**WHAT IS BEING ASKED:**
First find the line with "let full := PanoramicScan.fullRangeCheck" in the entries below, then set down exactly every line through the line with "match goal with", that line included.

(Recorded data)

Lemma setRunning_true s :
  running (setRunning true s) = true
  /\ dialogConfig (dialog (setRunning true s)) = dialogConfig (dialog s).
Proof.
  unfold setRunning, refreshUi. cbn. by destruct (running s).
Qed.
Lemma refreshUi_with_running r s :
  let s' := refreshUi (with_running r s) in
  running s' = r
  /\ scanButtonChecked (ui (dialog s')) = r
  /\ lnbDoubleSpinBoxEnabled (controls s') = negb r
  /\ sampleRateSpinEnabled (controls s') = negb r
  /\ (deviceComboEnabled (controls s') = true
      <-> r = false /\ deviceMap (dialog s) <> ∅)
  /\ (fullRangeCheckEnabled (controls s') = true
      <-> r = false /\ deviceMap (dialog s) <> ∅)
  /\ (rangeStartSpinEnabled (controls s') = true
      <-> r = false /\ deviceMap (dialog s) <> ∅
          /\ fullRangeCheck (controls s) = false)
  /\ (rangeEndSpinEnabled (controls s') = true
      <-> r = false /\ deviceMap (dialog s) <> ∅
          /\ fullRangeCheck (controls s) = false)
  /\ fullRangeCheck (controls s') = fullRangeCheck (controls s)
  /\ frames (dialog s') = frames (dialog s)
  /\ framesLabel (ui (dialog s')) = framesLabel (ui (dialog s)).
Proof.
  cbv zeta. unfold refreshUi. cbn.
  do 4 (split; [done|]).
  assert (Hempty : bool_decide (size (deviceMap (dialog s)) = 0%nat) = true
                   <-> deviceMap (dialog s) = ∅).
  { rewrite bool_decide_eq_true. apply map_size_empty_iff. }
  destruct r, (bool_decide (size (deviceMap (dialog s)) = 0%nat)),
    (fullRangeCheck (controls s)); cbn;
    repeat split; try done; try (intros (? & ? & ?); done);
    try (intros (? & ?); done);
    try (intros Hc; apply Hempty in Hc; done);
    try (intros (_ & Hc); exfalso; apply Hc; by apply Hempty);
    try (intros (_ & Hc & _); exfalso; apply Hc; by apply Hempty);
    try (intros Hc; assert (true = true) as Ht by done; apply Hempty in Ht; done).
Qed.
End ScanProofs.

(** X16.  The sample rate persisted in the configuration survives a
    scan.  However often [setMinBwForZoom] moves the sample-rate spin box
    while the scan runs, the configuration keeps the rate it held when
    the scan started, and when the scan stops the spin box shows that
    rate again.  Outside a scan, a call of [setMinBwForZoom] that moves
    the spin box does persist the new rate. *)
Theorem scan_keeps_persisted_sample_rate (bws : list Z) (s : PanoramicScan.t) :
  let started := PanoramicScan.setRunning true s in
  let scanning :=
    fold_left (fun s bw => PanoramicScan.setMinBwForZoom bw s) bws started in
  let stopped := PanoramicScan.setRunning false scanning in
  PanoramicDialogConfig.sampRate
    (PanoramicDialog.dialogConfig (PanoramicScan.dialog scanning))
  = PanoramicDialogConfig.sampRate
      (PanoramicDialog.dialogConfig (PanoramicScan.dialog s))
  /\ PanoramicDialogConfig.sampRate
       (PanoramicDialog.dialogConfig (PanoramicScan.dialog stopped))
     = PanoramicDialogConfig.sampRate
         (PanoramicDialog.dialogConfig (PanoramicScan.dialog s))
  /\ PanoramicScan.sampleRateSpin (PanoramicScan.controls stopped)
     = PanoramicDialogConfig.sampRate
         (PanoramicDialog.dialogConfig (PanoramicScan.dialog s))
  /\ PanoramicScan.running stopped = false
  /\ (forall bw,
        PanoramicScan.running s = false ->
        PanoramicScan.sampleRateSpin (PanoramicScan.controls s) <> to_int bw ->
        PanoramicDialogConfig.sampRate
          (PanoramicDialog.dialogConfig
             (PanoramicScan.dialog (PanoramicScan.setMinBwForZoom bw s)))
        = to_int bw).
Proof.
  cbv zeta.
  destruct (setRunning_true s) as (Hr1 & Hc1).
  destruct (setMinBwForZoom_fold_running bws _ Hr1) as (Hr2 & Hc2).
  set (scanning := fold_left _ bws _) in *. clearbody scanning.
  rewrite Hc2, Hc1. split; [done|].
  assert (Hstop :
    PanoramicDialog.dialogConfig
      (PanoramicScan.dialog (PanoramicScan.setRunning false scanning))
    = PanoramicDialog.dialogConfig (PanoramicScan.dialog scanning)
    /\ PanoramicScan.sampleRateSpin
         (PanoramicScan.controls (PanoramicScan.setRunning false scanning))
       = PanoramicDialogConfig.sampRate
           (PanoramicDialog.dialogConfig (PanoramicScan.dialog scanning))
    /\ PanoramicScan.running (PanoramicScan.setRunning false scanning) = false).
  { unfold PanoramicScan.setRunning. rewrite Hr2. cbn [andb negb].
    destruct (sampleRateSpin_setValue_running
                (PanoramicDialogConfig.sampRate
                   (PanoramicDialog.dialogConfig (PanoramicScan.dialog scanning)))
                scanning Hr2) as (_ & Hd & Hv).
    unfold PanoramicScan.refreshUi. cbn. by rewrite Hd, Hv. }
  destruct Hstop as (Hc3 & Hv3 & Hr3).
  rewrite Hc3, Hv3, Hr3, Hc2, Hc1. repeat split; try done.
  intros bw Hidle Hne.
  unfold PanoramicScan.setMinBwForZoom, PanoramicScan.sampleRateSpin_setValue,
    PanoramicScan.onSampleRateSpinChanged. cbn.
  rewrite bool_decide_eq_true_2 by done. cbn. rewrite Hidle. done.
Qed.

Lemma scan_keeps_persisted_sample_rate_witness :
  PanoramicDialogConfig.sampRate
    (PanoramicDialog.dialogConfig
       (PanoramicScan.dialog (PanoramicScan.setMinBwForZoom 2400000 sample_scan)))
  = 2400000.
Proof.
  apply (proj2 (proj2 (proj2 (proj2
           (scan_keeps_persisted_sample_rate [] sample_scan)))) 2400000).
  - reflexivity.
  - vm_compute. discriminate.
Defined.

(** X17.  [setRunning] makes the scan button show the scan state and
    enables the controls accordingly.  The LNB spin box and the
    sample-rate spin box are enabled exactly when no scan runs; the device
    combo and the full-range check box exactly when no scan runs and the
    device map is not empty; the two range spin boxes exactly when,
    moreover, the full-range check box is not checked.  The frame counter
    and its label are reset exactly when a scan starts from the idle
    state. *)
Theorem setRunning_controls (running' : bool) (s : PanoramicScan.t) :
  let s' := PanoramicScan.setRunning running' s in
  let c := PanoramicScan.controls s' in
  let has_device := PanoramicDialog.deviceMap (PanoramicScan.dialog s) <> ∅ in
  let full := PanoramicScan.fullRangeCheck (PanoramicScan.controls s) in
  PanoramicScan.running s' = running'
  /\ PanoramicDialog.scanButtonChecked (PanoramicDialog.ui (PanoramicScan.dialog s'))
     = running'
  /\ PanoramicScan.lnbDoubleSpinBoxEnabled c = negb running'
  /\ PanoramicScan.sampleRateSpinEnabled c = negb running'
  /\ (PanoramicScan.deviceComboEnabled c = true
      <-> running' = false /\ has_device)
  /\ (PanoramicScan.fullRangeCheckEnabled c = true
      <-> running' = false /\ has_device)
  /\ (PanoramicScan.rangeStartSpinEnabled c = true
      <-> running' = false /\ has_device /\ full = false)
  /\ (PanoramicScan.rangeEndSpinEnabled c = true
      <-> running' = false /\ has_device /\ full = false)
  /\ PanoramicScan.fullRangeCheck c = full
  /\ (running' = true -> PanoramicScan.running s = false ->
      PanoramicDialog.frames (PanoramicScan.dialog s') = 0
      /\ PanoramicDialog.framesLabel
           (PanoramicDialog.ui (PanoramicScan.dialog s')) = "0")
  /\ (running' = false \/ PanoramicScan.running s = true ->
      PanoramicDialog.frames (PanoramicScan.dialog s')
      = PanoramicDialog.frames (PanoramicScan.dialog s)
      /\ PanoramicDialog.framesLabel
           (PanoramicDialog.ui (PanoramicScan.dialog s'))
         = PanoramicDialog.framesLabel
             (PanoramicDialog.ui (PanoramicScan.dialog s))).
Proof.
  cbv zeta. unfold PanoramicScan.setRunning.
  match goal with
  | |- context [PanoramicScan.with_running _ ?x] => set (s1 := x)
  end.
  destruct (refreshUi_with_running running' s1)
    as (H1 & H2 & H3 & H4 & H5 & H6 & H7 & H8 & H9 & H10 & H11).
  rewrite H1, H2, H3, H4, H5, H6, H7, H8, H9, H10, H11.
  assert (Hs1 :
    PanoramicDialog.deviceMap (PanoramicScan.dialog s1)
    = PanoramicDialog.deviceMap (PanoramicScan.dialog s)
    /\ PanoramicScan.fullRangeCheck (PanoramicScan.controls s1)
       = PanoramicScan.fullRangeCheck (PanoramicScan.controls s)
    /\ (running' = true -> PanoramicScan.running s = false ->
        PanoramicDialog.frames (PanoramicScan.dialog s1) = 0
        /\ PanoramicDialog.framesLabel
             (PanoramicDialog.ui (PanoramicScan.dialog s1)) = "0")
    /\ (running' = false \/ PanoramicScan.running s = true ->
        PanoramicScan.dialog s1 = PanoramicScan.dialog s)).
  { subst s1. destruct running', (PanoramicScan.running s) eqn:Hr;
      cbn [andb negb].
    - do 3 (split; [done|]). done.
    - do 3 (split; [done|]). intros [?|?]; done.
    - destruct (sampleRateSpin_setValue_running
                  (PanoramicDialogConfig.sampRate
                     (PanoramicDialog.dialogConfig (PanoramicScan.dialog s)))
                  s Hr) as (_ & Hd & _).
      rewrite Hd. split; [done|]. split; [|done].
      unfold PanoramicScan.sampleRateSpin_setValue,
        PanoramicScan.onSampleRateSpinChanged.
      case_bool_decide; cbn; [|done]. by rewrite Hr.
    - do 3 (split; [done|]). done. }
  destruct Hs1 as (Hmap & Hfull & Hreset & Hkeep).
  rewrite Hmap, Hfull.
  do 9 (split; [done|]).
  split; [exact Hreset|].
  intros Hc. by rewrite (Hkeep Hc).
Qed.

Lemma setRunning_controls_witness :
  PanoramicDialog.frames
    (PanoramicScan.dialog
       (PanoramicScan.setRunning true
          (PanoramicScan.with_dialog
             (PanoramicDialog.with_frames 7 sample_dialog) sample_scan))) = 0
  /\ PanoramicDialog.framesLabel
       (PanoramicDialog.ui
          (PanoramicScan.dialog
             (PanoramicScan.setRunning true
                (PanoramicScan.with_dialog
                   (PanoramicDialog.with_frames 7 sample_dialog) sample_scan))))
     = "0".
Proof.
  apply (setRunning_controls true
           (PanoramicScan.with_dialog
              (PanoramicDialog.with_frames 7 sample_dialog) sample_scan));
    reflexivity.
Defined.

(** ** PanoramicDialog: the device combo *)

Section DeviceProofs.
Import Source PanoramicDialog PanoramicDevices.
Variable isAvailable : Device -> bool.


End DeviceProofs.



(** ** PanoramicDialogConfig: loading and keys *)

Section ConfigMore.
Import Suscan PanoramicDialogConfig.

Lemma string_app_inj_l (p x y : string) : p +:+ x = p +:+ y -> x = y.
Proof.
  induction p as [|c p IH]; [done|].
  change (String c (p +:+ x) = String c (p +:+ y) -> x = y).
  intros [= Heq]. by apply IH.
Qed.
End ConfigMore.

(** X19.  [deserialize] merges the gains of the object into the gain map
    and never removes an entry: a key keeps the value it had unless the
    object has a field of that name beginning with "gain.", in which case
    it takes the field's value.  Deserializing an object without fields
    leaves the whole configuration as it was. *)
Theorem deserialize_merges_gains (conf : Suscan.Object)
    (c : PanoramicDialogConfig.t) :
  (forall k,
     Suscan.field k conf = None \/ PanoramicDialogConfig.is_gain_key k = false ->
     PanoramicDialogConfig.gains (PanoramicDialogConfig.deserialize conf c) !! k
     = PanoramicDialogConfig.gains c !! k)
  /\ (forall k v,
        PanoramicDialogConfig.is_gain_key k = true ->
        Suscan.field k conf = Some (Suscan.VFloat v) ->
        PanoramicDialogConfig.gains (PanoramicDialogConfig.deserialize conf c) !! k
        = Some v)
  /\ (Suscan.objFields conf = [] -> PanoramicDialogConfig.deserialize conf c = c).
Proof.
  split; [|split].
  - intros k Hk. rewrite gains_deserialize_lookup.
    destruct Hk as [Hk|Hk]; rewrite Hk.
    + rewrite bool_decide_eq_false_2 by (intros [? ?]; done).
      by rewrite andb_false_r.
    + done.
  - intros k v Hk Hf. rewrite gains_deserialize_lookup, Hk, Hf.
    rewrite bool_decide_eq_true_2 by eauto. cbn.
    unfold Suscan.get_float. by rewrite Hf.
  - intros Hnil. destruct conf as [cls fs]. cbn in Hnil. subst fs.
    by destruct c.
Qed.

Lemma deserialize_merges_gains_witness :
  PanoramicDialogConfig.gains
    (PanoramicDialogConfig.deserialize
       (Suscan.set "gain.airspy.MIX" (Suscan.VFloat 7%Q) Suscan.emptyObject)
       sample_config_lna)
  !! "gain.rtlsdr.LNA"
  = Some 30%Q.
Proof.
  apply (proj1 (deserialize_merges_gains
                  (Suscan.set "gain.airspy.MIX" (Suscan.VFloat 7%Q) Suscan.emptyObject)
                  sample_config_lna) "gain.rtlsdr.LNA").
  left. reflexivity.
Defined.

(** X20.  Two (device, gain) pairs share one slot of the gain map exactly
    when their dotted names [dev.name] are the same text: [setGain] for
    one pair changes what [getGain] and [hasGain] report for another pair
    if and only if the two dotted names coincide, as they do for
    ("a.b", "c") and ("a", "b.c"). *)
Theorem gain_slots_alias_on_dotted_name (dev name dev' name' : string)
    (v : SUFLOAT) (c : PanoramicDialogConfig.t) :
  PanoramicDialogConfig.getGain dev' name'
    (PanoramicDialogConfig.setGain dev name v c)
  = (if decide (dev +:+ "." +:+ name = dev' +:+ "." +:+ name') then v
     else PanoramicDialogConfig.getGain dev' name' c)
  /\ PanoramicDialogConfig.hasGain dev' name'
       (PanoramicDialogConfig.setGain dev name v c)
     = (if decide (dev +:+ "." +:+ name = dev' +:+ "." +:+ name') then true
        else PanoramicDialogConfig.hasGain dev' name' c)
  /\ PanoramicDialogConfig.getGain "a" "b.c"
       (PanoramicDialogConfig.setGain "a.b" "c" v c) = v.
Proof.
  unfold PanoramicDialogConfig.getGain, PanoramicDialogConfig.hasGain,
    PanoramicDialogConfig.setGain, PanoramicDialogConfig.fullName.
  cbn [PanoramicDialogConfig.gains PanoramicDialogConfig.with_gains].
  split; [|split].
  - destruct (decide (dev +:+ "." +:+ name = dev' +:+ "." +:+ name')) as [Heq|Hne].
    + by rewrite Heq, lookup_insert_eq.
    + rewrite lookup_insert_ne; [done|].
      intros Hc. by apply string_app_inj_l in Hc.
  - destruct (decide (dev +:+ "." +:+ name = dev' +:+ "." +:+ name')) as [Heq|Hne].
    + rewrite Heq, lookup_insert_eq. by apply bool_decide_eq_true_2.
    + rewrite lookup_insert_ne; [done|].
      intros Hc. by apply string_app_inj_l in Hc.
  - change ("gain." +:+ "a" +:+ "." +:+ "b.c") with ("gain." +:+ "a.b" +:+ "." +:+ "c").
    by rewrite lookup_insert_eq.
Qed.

**COMPLETED EXERCISE:**
  let full := PanoramicScan.fullRangeCheck (PanoramicScan.controls s) in
  PanoramicScan.running s' = running'
  /\ PanoramicDialog.scanButtonChecked (PanoramicDialog.ui (PanoramicScan.dialog s'))
     = running'
  /\ PanoramicScan.lnbDoubleSpinBoxEnabled c = negb running'
  /\ PanoramicScan.sampleRateSpinEnabled c = negb running'
  /\ (PanoramicScan.deviceComboEnabled c = true
      <-> running' = false /\ has_device)
  /\ (PanoramicScan.fullRangeCheckEnabled c = true
      <-> running' = false /\ has_device)
  /\ (PanoramicScan.rangeStartSpinEnabled c = true
      <-> running' = false /\ has_device /\ full = false)
  /\ (PanoramicScan.rangeEndSpinEnabled c = true
      <-> running' = false /\ has_device /\ full = false)
  /\ PanoramicScan.fullRangeCheck c = full
  /\ (running' = true -> PanoramicScan.running s = false ->
      PanoramicDialog.frames (PanoramicScan.dialog s') = 0
      /\ PanoramicDialog.framesLabel
           (PanoramicDialog.ui (PanoramicScan.dialog s')) = "0")
  /\ (running' = false \/ PanoramicScan.running s = true ->
      PanoramicDialog.frames (PanoramicScan.dialog s')
      = PanoramicDialog.frames (PanoramicScan.dialog s)
      /\ PanoramicDialog.framesLabel
           (PanoramicDialog.ui (PanoramicScan.dialog s'))
         = PanoramicDialog.framesLabel
             (PanoramicDialog.ui (PanoramicScan.dialog s))).
Proof.
  cbv zeta. unfold PanoramicScan.setRunning.
  match goal with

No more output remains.